Europeans also needed the fur as much to make hats and clothing. However, this made them establish fur trading relationships with the natives by trading in metal and cloths for fur and meat.
The French, who inhabited a big portion of the Canadian lands, had several alliance with the natives, established built trading posts along the St. Lawrence River.
The English did not lag behind either since they had numbers and great resources and went on to trade with the natives in Newfoundland and on the Atlantic coast south of the French settlements. The most notable impact of the English fur trade with the natives is evidenced by the formation of Hudson’s Bay Company in 1670 and also they built several trading posts around Hudson Bay.

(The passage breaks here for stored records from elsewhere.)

(** C6, as the code has it: a trimmed first chunk of exactly 8 bytes is
    extracted exactly when all 8 bytes are in [[A-Z0-9]], the leading byte
    included although it is not captured.  Then the platform code is
    platform, a dash, major version (no part number) and the sub-version is
    the last 3 bytes; otherwise the chunk adds nothing and nothing is
    raised. *)
Theorem short_chunk_extraction (codes : codes_t) (first_chunk : bytes) :
  length first_chunk = 8 →
  classify_first_chunk codes first_chunk
  = Ok (if forallb is_upper_alnum first_chunk
        then codes_add (slice 1 3 first_chunk ++ bytes_of "-" ++ slice 3 5 first_chunk)
                       (slice 5 8 first_chunk) codes
        else codes).
Proof.
  intros Hlen. rewrite classify_first_chunk_spec. f_equal.
  unfold chunk_code. rewrite Hlen. cbn [Nat.eqb].
  destruct (forallb is_upper_alnum first_chunk) eqn:Hall.
  - rewrite re_match_all.
    + do 9 (destruct first_chunk as [|? first_chunk]; try discriminate Hlen).
      reflexivity.
    + by rewrite Hlen.
    + rewrite take_ge; [done|]. by rewrite Hlen.
  - rewrite re_match_not_all; [done|].
    rewrite take_ge; [done|]. by rewrite Hlen.
Qed.

Lemma short_chunk_extraction_witness :
  classify_first_chunk ∅ (bytes_of "A0C01000")
  = Ok (codes_add (bytes_of "0C-01") (bytes_of "000") ∅).
Proof. apply (short_chunk_extraction ∅ (bytes_of "A0C01000")). reflexivity. Defined.

(** C6 as stated fails: the 8-byte chunk [-0701234] has platform [07], major
    version [01] and sub-version [234], all in [[A-Z0-9]], and is already
    trimmed, yet nothing is extracted from it, because its first byte is not
    in the class. *)
Lemma short_chunk_first_byte_checked :
  let first_chunk := bytes_of "-0701234" in
  length first_chunk = 8
  ∧ bytes_strip [x00; x20] first_chunk = first_chunk
  ∧ short_fields_valid first_chunk = true
  ∧ classify_first_chunk ∅ first_chunk = Ok ∅
  ∧ get_platform_codes [first_chunk ++ replicate 8 x00] = Ok ∅.
Proof. repeat split; by_evaluation. Qed.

Competition for Fur Trade:
Competition between the French and English for trade increased as their needs kept rising while the fur provided by the natives dwindled as fur-bearing animals reduced in numbers. This would later see the French travel further west in search for more fur.

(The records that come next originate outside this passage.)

(** * bpvo: the per-level template data of the direct visual odometry

    Shallow embedding of [bpvo/template_data_.h]: the pixel selector
    [getValidPixelsLocations], the extraction [TemplateData_::setData] and
    the residual evaluation [TemplateData_::computeResiduals].

    Conventions of the embedding.
    - [float] values are read as the rationals they denote ([Q]).  The
      first embedding computes exactly: [+], [-], [*] are the operations on
      the rationals and [cvFloor] is the integer floor.  It carries the
      statements that rounding does not touch: sizes, frames, slots,
      bounds of the accesses, valid flags, values at integer coordinates.
      The module [Single] embeds [setData] and [computeResiduals] once more
      with the rounding of every operation written out, and carries the
      statements about the values that are computed.  Infinities and NaN
      are outside both.
    - [int] and [size_t] values are integers of [Z] or [nat]; signed
      overflow is undefined in C++ and is not given a meaning here.
    - A [std::vector] is a list.  Accesses through raw pointers
      ([c_ptr[ii]], [J_ptr[i]], [r_ptr[i]]) are checked: an access outside
      the buffer makes the whole call undefined, which is [None].  The
      lemmas [setData_total] and [computeResiduals_total] show that the
      calls are defined on channels that meet their contract.
    - The template parameters [WarpType] and [ChannelsType] are type
      classes; the headers that are not part of [template_data_.h] are
      either class members or modelled from the specification.
    - The [printf]/[std::cout] diagnostics of [computeResiduals] only write
      to the console and are left out.
    - [clear], [resize] and the extraction written for TBB
      ([TemplateDataExtractor], not compiled by default) are modelled as
      well; [tbb::parallel_for] runs the blocks of a schedule one after the
      other. *)

From Stdlib Require Import ZArith QArith Qround Lia Lqa.
From stdpp Require Import base tactics option list numbers sorting.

Moreover, as the fur trade nourished; traders from France established companies to collect the furs in Canada. In 1600, one French company built a trading post at ‘Tadoussac‘ to enable continuous trading all year round but the post did not last long enough because the French did not know how to survive the cold Canadian winters.
Building Trading Posts:
In 1603, they tried again to build another trading post this time on the east coast where it was a little warmer and there were fewer traders competing for furs. A group of around 60 French settlers went to the new post at Port-Royal, on the Bay of Fundy. Port-Royal was the first French settlement in Acadia.
In 1608, they tried another spot for building their trading post, and this time at Quebec. Not long after this were they able to build several trading post along the St. Lawrence River.
St. Lawrence Valley:
Furthermore, the St. Lawrence Valley provided a good site for the fur traders because it was close to a rich supply of furs. There were also several rivers in the valley which went inland and thus the French could easily ship the furs traded with the natives back to France.
Down south of the Great Lakes where the Iroquois lived on Hudson Bay, the English too were establishing fur trading partners with these natives.
The business boomed with the English but as less fur could be found in the Iroquois and Huron lands.
This led to start of wars as the Iroquois fought with the French-Huron trading partnership for control over the sources of furs. They sent war raids armed with English artillery to the St. Lawrence valley to chase the French away. They also wanted compel the Hurons to unblock the trade routes.
Nonetheless, by 1650, majority of the Huron had been killed in the war and the rest fled. However the French continued with the war and by 1690 they are able to defeat the Iroquois thus ending the wars.